## WHAT IS REQUIRED
Starting at the line that holds "The key-column subset" and stopping at the line that holds "- intros row", restate the records below word for word, with both of those lines included.

## THE INPUT
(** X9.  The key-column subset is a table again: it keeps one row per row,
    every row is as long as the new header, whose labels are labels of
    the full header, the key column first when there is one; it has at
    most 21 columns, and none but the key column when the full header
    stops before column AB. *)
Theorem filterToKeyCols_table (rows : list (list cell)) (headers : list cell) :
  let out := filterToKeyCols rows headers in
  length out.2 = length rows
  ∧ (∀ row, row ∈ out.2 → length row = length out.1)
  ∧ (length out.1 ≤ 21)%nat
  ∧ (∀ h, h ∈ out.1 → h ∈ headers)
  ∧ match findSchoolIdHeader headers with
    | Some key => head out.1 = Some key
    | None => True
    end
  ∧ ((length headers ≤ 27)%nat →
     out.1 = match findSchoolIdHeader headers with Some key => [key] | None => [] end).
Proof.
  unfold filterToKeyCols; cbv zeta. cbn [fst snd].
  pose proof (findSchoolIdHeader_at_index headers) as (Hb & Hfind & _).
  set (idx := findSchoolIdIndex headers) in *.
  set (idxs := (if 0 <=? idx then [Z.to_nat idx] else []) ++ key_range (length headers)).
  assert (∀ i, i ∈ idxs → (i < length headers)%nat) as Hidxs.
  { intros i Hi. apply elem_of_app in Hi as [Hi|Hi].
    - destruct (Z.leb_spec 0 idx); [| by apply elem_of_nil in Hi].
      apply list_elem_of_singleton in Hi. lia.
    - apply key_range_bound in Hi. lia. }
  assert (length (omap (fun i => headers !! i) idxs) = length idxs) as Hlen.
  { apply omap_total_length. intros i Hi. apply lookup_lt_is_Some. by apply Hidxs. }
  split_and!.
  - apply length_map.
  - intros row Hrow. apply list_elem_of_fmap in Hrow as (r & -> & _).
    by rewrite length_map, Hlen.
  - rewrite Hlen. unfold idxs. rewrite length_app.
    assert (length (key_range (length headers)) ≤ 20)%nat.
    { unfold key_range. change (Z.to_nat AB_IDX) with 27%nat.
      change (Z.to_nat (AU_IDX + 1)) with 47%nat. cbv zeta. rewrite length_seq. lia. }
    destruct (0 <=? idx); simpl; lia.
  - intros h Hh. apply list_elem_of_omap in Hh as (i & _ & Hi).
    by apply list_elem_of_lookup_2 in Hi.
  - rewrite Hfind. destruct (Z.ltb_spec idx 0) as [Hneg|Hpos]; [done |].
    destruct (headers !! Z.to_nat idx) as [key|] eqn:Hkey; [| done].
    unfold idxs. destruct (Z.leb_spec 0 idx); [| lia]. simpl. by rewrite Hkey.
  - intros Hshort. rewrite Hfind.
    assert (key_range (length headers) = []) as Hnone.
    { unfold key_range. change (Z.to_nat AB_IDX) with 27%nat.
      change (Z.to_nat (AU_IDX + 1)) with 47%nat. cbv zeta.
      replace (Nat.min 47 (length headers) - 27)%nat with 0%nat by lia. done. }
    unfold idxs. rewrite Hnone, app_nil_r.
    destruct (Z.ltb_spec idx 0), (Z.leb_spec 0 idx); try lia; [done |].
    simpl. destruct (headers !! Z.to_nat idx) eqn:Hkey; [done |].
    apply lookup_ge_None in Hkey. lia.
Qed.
==
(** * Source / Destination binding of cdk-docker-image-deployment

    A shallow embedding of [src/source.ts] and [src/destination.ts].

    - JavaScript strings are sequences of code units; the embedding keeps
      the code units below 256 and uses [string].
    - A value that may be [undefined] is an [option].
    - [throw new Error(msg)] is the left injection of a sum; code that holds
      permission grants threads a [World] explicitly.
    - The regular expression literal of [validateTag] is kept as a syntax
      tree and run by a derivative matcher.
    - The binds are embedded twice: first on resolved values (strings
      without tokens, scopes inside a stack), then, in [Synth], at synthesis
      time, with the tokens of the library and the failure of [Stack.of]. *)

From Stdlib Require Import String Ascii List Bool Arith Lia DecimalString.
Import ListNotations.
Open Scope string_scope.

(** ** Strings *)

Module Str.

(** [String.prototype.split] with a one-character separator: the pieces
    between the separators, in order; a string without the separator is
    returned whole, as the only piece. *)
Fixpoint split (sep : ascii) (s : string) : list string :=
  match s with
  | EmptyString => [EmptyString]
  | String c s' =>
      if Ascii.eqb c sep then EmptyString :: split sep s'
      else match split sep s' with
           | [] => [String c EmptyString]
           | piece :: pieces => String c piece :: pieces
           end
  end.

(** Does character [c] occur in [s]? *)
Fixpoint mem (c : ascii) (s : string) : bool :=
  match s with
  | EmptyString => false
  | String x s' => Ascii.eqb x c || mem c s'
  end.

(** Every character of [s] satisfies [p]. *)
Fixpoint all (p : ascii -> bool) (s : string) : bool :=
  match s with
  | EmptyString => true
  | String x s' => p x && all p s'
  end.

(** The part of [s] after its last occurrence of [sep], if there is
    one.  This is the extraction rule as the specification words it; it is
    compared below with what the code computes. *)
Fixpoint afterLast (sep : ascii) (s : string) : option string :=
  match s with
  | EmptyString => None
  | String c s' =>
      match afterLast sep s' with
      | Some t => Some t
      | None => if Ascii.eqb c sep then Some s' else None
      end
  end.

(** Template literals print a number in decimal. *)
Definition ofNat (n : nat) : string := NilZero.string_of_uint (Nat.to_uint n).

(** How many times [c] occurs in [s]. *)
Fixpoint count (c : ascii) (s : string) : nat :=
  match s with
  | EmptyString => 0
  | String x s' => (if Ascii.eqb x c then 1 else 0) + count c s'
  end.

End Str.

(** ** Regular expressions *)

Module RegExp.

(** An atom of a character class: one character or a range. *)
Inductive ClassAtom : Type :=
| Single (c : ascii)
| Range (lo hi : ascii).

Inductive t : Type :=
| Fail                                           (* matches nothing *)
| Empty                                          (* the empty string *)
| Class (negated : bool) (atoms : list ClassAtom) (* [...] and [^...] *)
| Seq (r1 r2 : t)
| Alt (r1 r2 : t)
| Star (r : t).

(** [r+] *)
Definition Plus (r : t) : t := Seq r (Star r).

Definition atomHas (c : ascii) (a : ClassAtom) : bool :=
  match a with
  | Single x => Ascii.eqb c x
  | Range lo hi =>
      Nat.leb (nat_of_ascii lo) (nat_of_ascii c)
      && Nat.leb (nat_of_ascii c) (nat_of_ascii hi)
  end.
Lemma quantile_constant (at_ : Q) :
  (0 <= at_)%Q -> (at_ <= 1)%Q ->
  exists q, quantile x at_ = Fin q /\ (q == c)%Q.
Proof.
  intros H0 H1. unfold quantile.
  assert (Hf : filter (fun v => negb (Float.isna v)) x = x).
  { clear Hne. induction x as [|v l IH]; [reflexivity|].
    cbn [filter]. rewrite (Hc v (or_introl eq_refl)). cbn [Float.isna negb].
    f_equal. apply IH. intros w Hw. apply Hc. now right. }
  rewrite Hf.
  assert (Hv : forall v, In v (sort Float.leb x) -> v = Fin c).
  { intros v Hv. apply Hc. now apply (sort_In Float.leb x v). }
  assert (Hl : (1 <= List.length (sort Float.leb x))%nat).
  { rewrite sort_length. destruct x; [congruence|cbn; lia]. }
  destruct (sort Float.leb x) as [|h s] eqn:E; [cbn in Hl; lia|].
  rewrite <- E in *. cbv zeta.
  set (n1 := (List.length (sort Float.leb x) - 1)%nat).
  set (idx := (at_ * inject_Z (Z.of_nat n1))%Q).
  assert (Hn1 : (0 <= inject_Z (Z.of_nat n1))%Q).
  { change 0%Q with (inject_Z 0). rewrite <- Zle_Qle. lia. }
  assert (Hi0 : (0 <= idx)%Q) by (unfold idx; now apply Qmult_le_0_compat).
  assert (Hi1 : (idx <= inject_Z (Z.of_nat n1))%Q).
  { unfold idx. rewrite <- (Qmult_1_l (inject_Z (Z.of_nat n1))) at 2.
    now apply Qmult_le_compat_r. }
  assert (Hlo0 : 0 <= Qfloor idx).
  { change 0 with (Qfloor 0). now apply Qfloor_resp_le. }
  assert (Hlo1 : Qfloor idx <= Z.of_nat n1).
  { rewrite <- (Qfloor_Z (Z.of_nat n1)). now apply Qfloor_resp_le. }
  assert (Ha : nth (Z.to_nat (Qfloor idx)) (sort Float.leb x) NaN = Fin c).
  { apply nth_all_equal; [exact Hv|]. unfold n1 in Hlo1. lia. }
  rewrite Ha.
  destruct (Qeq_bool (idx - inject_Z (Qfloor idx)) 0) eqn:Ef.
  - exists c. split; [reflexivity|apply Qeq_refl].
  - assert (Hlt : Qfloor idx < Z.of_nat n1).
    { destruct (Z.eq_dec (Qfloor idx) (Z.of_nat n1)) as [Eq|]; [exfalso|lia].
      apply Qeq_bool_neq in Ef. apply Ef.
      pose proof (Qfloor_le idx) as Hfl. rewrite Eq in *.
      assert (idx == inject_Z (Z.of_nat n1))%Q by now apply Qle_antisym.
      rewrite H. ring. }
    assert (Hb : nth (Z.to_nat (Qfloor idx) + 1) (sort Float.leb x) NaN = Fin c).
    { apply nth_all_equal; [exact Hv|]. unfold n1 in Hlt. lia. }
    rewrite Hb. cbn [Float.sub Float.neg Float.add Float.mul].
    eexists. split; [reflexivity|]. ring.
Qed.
* * *
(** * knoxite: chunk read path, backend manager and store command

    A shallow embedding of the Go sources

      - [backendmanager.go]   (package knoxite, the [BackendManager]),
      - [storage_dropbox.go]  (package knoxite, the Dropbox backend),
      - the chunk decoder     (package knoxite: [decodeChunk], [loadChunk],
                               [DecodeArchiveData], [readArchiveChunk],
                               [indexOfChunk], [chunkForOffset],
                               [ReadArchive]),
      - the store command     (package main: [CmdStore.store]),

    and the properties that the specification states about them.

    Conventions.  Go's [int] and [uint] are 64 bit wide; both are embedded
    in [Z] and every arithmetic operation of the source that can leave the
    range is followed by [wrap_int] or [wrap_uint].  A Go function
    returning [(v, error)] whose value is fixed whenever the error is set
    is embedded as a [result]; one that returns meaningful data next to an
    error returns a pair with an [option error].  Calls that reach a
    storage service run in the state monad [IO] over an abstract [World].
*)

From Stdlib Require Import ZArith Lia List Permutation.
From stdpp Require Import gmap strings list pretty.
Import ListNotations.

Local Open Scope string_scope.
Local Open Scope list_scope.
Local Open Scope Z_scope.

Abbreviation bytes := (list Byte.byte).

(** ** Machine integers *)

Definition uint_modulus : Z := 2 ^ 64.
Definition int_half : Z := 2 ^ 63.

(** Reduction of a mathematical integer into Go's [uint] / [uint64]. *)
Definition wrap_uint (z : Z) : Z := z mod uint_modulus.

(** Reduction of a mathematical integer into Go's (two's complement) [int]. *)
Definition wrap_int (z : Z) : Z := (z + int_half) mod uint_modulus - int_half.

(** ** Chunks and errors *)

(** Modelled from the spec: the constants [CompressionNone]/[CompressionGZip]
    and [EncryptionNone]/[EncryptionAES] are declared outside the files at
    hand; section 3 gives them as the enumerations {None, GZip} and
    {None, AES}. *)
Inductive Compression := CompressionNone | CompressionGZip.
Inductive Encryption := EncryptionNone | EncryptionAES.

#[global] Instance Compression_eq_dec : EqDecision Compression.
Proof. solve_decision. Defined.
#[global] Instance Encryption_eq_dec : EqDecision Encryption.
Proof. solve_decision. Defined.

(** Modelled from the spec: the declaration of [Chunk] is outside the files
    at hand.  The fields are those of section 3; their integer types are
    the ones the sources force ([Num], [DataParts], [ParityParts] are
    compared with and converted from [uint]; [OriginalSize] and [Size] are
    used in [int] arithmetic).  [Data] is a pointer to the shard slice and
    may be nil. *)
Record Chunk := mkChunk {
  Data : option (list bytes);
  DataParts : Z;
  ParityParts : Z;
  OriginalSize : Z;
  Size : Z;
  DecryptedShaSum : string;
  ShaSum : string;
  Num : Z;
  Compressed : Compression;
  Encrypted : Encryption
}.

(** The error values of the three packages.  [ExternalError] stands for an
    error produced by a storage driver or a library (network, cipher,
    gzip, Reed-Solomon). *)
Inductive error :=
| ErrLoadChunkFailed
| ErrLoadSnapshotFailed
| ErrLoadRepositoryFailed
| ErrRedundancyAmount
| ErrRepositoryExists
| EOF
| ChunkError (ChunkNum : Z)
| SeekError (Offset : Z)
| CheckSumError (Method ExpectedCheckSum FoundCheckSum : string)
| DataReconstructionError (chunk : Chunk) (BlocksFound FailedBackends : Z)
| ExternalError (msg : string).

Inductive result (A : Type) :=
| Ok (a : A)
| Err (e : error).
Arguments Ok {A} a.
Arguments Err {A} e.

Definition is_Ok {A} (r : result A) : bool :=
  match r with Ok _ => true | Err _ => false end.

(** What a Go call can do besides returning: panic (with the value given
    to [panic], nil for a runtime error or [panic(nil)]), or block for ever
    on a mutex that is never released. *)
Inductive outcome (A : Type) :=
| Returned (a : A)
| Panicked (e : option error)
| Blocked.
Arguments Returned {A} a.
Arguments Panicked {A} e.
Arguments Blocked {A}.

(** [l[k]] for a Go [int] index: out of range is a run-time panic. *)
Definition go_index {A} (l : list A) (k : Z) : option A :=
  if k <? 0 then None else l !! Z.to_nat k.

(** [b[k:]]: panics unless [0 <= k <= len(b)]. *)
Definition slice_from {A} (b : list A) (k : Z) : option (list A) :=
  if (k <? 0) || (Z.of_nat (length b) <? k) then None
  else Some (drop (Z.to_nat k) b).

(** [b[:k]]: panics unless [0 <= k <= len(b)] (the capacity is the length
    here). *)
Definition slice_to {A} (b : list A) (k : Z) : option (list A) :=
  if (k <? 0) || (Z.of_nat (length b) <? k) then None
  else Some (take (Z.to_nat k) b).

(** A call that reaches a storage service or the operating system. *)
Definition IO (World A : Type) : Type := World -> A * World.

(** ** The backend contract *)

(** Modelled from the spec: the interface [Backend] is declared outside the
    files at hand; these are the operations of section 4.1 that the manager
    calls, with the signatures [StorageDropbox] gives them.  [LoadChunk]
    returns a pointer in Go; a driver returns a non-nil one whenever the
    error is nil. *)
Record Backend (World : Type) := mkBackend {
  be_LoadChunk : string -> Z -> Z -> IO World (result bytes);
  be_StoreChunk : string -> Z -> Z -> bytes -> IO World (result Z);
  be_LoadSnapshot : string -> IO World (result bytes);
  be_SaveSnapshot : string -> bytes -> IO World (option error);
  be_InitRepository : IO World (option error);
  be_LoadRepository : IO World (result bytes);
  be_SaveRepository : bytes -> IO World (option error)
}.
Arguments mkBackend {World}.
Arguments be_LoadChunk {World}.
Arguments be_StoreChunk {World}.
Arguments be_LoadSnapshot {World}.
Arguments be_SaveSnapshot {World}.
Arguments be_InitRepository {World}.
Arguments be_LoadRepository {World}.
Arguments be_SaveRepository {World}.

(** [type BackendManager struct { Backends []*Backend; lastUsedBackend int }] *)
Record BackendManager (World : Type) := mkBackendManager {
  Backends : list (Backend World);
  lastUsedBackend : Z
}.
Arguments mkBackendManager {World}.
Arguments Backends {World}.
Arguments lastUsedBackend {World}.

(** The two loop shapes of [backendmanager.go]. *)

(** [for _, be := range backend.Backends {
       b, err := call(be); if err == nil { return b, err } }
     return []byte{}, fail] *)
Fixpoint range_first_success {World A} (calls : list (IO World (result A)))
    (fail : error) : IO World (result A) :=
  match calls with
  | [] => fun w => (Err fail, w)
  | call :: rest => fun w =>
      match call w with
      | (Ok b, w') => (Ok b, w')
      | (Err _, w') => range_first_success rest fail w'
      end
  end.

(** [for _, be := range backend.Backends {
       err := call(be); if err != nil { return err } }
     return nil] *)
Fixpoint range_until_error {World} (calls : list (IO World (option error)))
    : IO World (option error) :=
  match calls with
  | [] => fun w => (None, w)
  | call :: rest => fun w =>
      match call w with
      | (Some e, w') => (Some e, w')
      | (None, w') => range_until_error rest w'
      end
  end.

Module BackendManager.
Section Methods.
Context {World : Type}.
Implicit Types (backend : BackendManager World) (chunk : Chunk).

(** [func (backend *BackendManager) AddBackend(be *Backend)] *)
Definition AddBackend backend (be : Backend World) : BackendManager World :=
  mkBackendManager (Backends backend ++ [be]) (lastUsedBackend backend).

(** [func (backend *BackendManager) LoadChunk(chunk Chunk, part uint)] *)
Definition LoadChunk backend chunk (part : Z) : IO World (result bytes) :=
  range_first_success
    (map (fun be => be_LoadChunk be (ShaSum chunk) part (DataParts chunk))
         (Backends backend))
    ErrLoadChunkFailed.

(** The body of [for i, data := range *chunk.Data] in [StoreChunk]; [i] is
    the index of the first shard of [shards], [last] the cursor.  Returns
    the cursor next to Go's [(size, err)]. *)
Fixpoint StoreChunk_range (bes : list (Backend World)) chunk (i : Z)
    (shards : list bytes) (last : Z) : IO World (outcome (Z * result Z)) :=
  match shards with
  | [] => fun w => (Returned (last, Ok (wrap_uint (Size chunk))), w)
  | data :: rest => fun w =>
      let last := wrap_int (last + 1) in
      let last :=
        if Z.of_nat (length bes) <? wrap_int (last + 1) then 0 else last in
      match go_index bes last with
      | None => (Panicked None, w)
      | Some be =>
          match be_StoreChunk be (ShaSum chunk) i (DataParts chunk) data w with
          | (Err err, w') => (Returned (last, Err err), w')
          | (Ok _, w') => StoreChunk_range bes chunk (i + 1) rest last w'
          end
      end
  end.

## RESULT OF THE TASK
(** X9.  The key-column subset is a table again: it keeps one row per row,
    every row is as long as the new header, whose labels are labels of
    the full header, the key column first when there is one; it has at
    most 21 columns, and none but the key column when the full header
    stops before column AB. *)
Theorem filterToKeyCols_table (rows : list (list cell)) (headers : list cell) :
  let out := filterToKeyCols rows headers in
  length out.2 = length rows
  ∧ (∀ row, row ∈ out.2 → length row = length out.1)
  ∧ (length out.1 ≤ 21)%nat
  ∧ (∀ h, h ∈ out.1 → h ∈ headers)
  ∧ match findSchoolIdHeader headers with
    | Some key => head out.1 = Some key
    | None => True
    end
  ∧ ((length headers ≤ 27)%nat →
     out.1 = match findSchoolIdHeader headers with Some key => [key] | None => [] end).
Proof.
  unfold filterToKeyCols; cbv zeta. cbn [fst snd].
  pose proof (findSchoolIdHeader_at_index headers) as (Hb & Hfind & _).
  set (idx := findSchoolIdIndex headers) in *.
  set (idxs := (if 0 <=? idx then [Z.to_nat idx] else []) ++ key_range (length headers)).
  assert (∀ i, i ∈ idxs → (i < length headers)%nat) as Hidxs.
  { intros i Hi. apply elem_of_app in Hi as [Hi|Hi].
    - destruct (Z.leb_spec 0 idx); [| by apply elem_of_nil in Hi].
      apply list_elem_of_singleton in Hi. lia.
    - apply key_range_bound in Hi. lia. }
  assert (length (omap (fun i => headers !! i) idxs) = length idxs) as Hlen.
  { apply omap_total_length. intros i Hi. apply lookup_lt_is_Some. by apply Hidxs. }
  split_and!.
  - apply length_map.
  - intros row Hrow. apply list_elem_of_fmap in Hrow as (r & -> & _).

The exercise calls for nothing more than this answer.